Seiring dengan peningkatan status Kepulauan Sunda Kecil dari Prefektur Apostolik menjadi Vikariat Apostolik, pada keesokan harinya, Verstraelen ditunjuk menjadi Vikaris Apostolik. Ia diberi gelar Uskup Tituler Myriophytos in partibus infidelium. Ia ditahbiskan menjadi uskup pada 1 Oktober 1922. Uskup Roermond, Laurentius Josephus Antonius Hubertus Schrijnen menjadi Uskup Konsekrator, sementara Uskup Breda, Pieter Adriaan Willem Hopmans dan Uskup 's Hertogenbosch, Arnold Frans Diepen menjadi Uskup Ko-konsekrator. Selain untuk menerima tahbisan, kepulangan ke Belanda bertujuan untuk penggalangan dana bagi Vikariat yang dipimpinnya. Dengan menjadi Vikaris Apostolik, ia memiliki kedudukan yang setara dengan Vikaris Apostolik Batavia dan juga wilayah lainnya yang telah diangkat menjadi vikariat apostolik. Namun, hubungan dengan pemerintah kolonial Belanda tetap lebih banyak dijalin oleh Edmundus Luypen, S.J. yang berkedudukan di Batavia.
Pada 13 Mei 1924, Verstraelen menjadi Uskup Penahbis Pendamping bagi Mgr. Anton Pieter Franz van Velsen, S.J. saat menjadi Vikaris Apostolik Batavia bergelar Uskup Tituler Aezani.

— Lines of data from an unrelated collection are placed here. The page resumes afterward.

(* ===== verification/Delivery.v ===== *)
(** * A frame that arrives in order

    The datagrams of a frame newer than all before, delivered one after the other: whatever the fragment
    buffer holds, also when it is full, the last one completes the frame. For any codec that
    keeps a [FragmentBuffer]. *)

From S2P Require Import Prelude Utf8 Protocol Crypto Codec CodecFacts.

Abbreviation bytes := (list Z) (only parsing).

(** The frames waiting are older than [seq]. *)
Definition older (seq : Z) (buf : FragmentBuffer) : Prop := map_Forall (λ k _, k < seq) (frames buf).

Lemma one_covers cs i : 1 < len cs → ¬ covers cs [i].
Proof.
  intros Hmany Hc. assert (0 ∈ [i]) as H0 by (apply Hc; lia). assert (1 ∈ [i]) as H1 by (apply Hc; lia).
  apply list_elem_of_singleton in H0, H1. lia.
Qed.

(** The first fragment makes room for itself. *)
Lemma insert_first cs seq ack buf i w :
  1 < len cs → older seq buf → (size (frames buf) ≤ 32)%nat → 0 ≤ i < len cs →
  ∃ buf', FragmentBuffer_insert (fragment cs seq ack i) w buf = (buf', Ok None) ∧ arrived cs seq [i] buf'.
Proof.
  intros Hmany Hold Hsz Hi. assert (frames buf !! seq = None) as Hn.
  { destruct (frames buf !! seq) eqn:E; [|done]. pose proof (map_Forall_lookup_1 _ _ _ _ Hold E). cbn in *. lia. }
  destruct (decide (size (frames buf) < 32)%nat) as [Hlt|Hge].
  { apply insert_waits; [done|by apply arrived_nil|done|by apply one_covers]. }
  assert (size (frames buf) = 32%nat) as H32 by lia.
  rewrite insert_unfold. rewrite decide_False by (cbn [fragment es_total_frags]; lia).
  unfold entry_after. cbn [fragment es_seq_num es_total_frags es_frag_idx es_ciphertext]. rewrite Hn. cbn [default]. cbv zeta.
  set (c := default [] (cs !! Z.to_nat i)).
  rewrite decide_False by (rewrite insert_empty, map_size_singleton; lia).
  set (fs := <[seq := (len cs, 0 +₆₄ w, <[i := c]> ∅)]> (frames buf)).
  assert (size fs = 33%nat) as H33 by (unfold fs; rewrite map_size_insert_None by done; lia).
  rewrite decide_True by lia. eexists. split; [done|].
  destruct (BTree.first_key fs) as [k|] eqn:Ek; cbn [default id].
  2: { apply BTreeFacts.first_key_None in Ek. unfold fs in Ek. by apply insert_non_empty in Ek. }
  apply BTreeFacts.first_key_Some in Ek as [Hk Hmin].
  assert (k < seq) as Hlt.
  { destruct (map_choose (frames buf)) as (k0 & e & He); [intros E; rewrite E, map_size_empty in H32; lia|].
    pose proof (map_Forall_lookup_1 _ _ _ _ Hold He) as Hk0. cbn in Hk0.
    assert (k ≤ k0); [|lia]. apply Hmin. unfold fs. rewrite lookup_insert_ne by lia. by eexists. }
  exists (0 +₆₄ w), (<[i := c]> ∅). cbn [frames]. rewrite (lookup_delete_ne fs k seq) by lia. unfold fs at 1. rewrite lookup_insert_eq.
  split; [done|]. split; [|split].
  - destruct (vec_get_Some cs i Hi) as (x & Hx & _). apply pieces_insert; [|lia|unfold c; by rewrite Hx].
    intros j q. by rewrite lookup_empty.
  - rewrite dom_insert_L, dom_empty_L. set_solver.
  - cbn [id]. assert ({[seq]} ∪ dom (delete k fs) = (dom (delete k fs) : gset Z)) as ->.
    { apply subseteq_union_1_L. apply singleton_subseteq_l, elem_of_dom. rewrite (lookup_delete_ne fs k seq) by lia.
      unfold fs. rewrite lookup_insert_eq. by eexists. }
    rewrite size_dom, map_size_delete. destruct Hk as [e ->]. lia.
Qed.

Section delivery.
Context {C : Type} `{PacketCodec C} (buffer : C → FragmentBuffer) (keys : C → Prop).
Context (seq ack : Z) (p : ServerPayload) (cs : list bytes) (bss : list bytes).

(** How the codec opens the fragments of [p]. *)
Definition opens_fragments : Prop := ∀ c i b, keys c → bss !! i = Some b →
  let '(buf, o) := FragmentBuffer_insert (fragment cs seq ack (Z.of_nat i)) (len b) (buffer c) in
  match o with
  | Ok None => ∃ c', open_server b c = (c', Ok None) ∧ keys c' ∧ buffer c' = buf
  | Ok (Some (pkt, ct, _)) => es_seq_num pkt = seq → ct = concat cs →
      ∃ c' st, open_server b c = (c', Ok (Some (pkt, p, st)))
  | _ => True
  end.

Lemma delivered_in_order c :
  opens_fragments → keys c → older seq (buffer c) → (size (frames (buffer c)) ≤ 32)%nat →
  length bss = length cs → 0 < len cs →
  ∃ c' pkt st, open_all bss c = (c', Ok (replicate (pred (length bss)) None ++ [Some (pkt, p, st)])) ∧
    es_seq_num pkt = seq ∧ es_ack_seq_num pkt = ack.
Proof.
  intros Hopen Hc Hold Hsz Hlen Hpos.
  assert (∃ b todo, bss = b :: todo) as (b & todo & Eb).
  { destruct bss as [|b todo]; [cbn in Hlen; unfold len in *; lia|by exists b, todo]. }
  assert (bss !! 0%nat = Some b) as Hb0 by by rewrite Eb.
  destruct (decide (len cs = 1)) as [Hone|Hmany].
  { specialize (Hopen c 0%nat b Hc Hb0). rewrite insert_unfold in Hopen.
    rewrite decide_True in Hopen by (cbn [fragment es_total_frags]; lia).
    rewrite Eb in *. unfold len in *. destruct cs as [|x [|]]; cbn in Hlen, Hone; [lia| |lia].
    destruct todo; [|cbn in Hlen; lia]. destruct Hopen as (c' & st & E); [done|cbn; by rewrite app_nil_r|].
    eexists c', _, st. split; [cbn; unfold mbind, M_bind; by rewrite E|done]. }
  assert (1 < len cs) as Hmany' by lia.
  assert (∀ todo l c, (∃ done, bss = done ++ todo ∧ (∀ i, i ∈ l ↔ 0 ≤ i < len done)) → todo ≠ [] → keys c →
    arrived cs seq l (buffer c) →
    ∃ c' pkt st, open_all todo c = (c', Ok (replicate (pred (length todo)) None ++ [Some (pkt, p, st)])) ∧
      es_seq_num pkt = seq ∧ es_ack_seq_num pkt = ack) as Hrest.
  { clear b todo Eb Hb0. induction todo as [|b todo IH]; intros l c1 (done & Eb & Hl) Hne Hc1 Ha; [by destruct Hne|].
    assert (bss !! length done = Some b) as Hb by (rewrite Eb; by apply list_lookup_middle).
    assert (0 ≤ Z.of_nat (length done) < len cs) as Hi.
    { apply lookup_lt_Some in Hb. unfold len. lia. }
    pose proof (Hopen c1 (length done) b Hc1 Hb) as Ho.
    destruct (decide (todo = [])) as [->|Hmore].
    - destruct (insert_completes cs seq ack Hmany' l (buffer c1) (Z.of_nat (length done)) (len b) Ha Hi)
        as (buf' & pkt & acc & E & Hs & Hk & _).
      { intros j Hj. rewrite elem_of_cons, Hl. rewrite Eb, length_app in Hlen. cbn in Hlen. unfold len in *. lia. }
      rewrite E in Ho. destruct (Ho Hs eq_refl) as (c' & st & E'). exists c', pkt, st.
      cbn. unfold mbind, M_bind. by rewrite E'.
    - destruct (insert_waits cs seq ack Hmany' l (buffer c1) (Z.of_nat (length done)) (len b) Ha Hi) as (buf' & E & Ha').
      { intros Hcov. assert (len cs - 1 ∈ Z.of_nat (length done) :: l) as Hin by (apply Hcov; lia).
        rewrite elem_of_cons, Hl in Hin. rewrite Eb, length_app in Hlen. destruct todo; [done|]. cbn in Hlen. unfold len in *. lia. }
      rewrite E in Ho. destruct Ho as (c2 & E' & Hc2 & <-).
      destruct (IH (Z.of_nat (length done) :: l) c2) as (c' & pkt & st & Eall & Hp); [|done..|].
      { exists (done ++ [b]). rewrite <-(assoc_L (++)). split; [done|]. intros i. rewrite elem_of_cons, Hl.
        unfold len. rewrite length_app. cbn. lia. }
      exists c', pkt, st. split; [|done]. cbn. unfold mbind, M_bind. rewrite E', Eall.
      by destruct todo. }
  destruct (insert_first cs seq ack (buffer c) 0 (len b)) as (buf' & E & Ha); [done..|lia|].
  pose proof (Hopen c 0%nat b Hc Hb0) as Ho. change (Z.of_nat 0) with 0 in Ho. rewrite E in Ho.
  destruct Ho as (c1 & E' & Hc1 & <-).
  assert (todo ≠ []) as Hne. { intros ->. rewrite Eb in Hlen. cbn in Hlen. unfold len in *. lia. }
  destruct (Hrest todo [0] c1) as (c' & pkt & st & Eall & Hp); [|done..|].
  { exists [b]. split; [exact Eb|]. intros i. rewrite list_elem_of_singleton. unfold len. cbn. lia. }
  exists c', pkt, st. split; [|done]. rewrite Eb. cbn. unfold mbind, M_bind. rewrite E', Eall. by destruct todo.
Qed.
End delivery.
(** C8. Fragmentation and reassembly over a network that duplicates and reorders: the server seals
    a payload into datagrams; whatever order they arrive in, with repetitions, [open_server] returns
    nothing until the last missing one arrives and then returns exactly that payload, under the
    sequence number and acknowledgement it was sealed with. *)
Theorem fragments_delivered c c' seq ack (p : ServerPayload) bss (order : list nat) i b :
  same_keys c c' → frames (cc_fragment_buffer c') !! seq = None →
  (size (frames (cc_fragment_buffer c')) < 32)%nat →
  wf p → u64 seq → u64 ack → seal_server c seq ack p = Ok bss → len bss < 2 ^ 16 →
  Forall (λ j, (j < length bss)%nat) order → bss !! i = Some b →
  (∃ j, (j < length bss)%nat ∧ j ∉ order) → (∀ j, (j < length bss)%nat → j ∈ i :: order) →
  ∃ c'' pkt st,
    open_all (omap (λ j, bss !! j) order ++ [b]) c' =
      (c'', Ok (replicate (length order) None ++ [Some (pkt, p, st)])) ∧
    es_seq_num pkt = seq ∧ es_ack_seq_num pkt = ack.
Proof.
  intros Hk Hfresh Hroom Hp Hs Ha Hseal Hl Ho Hb (m & Hm & Hmo) Hall.
  destruct (chacha_seal_server_inv c seq ack p bss Hp Hseal) as (plain & ct & Hpl & He & Hu & Hser).
  destruct (serialize_all_lookup _ _ Hser) as [Elen _]. rewrite length_packets in Elen.
  assert (countable ct) as Hc by (unfold countable, len in *; lia).
  pose proof (pieces_nonempty ct) as Hpos.
  destruct (decide (len (pieces ct) = 1)) as [Hone|Hmany].
  - assert (order = []) as ->.
    { destruct order as [|j order]; [done|]. apply Forall_cons in Ho as [Hj _].
      exfalso. apply Hmo. unfold len in Hone. assert (m = j) as -> by lia. by left. }
    apply lookup_lt_Some in Hb as Hi. unfold len in Hone. assert (i = 0%nat) as -> by lia.
    destruct (single_delivered c c' seq ack p plain ct bss b) as (c'' & pkt & st & E & _ & ? & ?);
      [done..|].
    exists c'', pkt, st. split; [|done]. by eapply (open_all_snoc []).
  - assert (1 < len (pieces ct)) as Hmany' by lia.
    assert (∀ l : list nat, covers (pieces ct) (Z.of_nat <$> l) ↔ ∀ j, (j < length bss)%nat → j ∈ l)
      as Hcov.
    { intros l. unfold covers, len. rewrite <-Elen. split.
      - intros H' j Hj. specialize (H' (Z.of_nat j) ltac:(lia)).
        apply list_elem_of_fmap in H' as (j' & Hj' & ?). by replace j with j' by lia.
      - intros H' j Hj. apply list_elem_of_fmap. exists (Z.to_nat j). split; [lia|]. apply H'. lia. }
    destruct (delivery_prefix c seq ack plain ct bss Hs Ha He Hser Hc Hmany' order c' [])
      as (c1 & E1 & Hk1 & Ha1); [done|by apply arrived_nil|..].
    { eapply Forall_impl; [exact Ho|]. intros j Hj. by apply lookup_lt_is_Some. }
    { rewrite app_nil_r, fmap_rev, Hcov. intros H'. apply Hmo, elem_of_rev. by apply H'. }
    destruct (delivery_completes c seq ack p plain ct bss Hp Hs Ha Hpl He Hser Hc Hmany' c1
      (rev (Z.of_nat <$> order) ++ []) i b) as (c2 & pkt & st & E2 & _ & ? & ?); [done..| |].
    { rewrite app_nil_r, fmap_rev, <-fmap_cons. apply Hcov. intros j Hj.
      apply Hall in Hj. rewrite elem_of_cons in *. by rewrite elem_of_rev. }
    exists c2, pkt, st. split; [|done]. by eapply open_all_snoc.
Qed.
(** *** Any mix of datagrams *)

(** A datagram of [sent], which says under which acknowledgement which payload was sealed with each
    number. *)
Definition sealed_once (c : ChaChaCodec) (sent : gmap Z (Z * ServerPayload)) (b : bytes) : Prop :=
  ∃ seq ack p ds, sent !! seq = Some (ack, p) ∧ wf p ∧ u64 seq ∧ u64 ack ∧
    ChaCha_seal_server c seq ack p = Ok ds ∧ len ds < 2 ^ 16 ∧ b ∈ ds.

(** The packets the datagrams carry. *)
Definition carried_by (bss : list bytes) : list EncryptedServerPacket := omap (λ b, ok (deserialize b)) bss.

Selama ekspansi yang cepat, Verstraelen melanjutkan perencanaan dan pembiayaan terpusat yang telah dilakukan Noyen. Ia memprakarsai perkebunan di Nangahale dan Riangwulu, sebagai upaya untuk bergerak menuju kemandirian dalam bidang finansial. Misionaris keturunan Jerman menganggapnya terlalu dekat dengan politik kolonial Belanda. Dalam debat dengan superior agama asal Jerman, B. Glanemann, Glanemann akhirnya harus mengakui otoritas vikaris apostolik.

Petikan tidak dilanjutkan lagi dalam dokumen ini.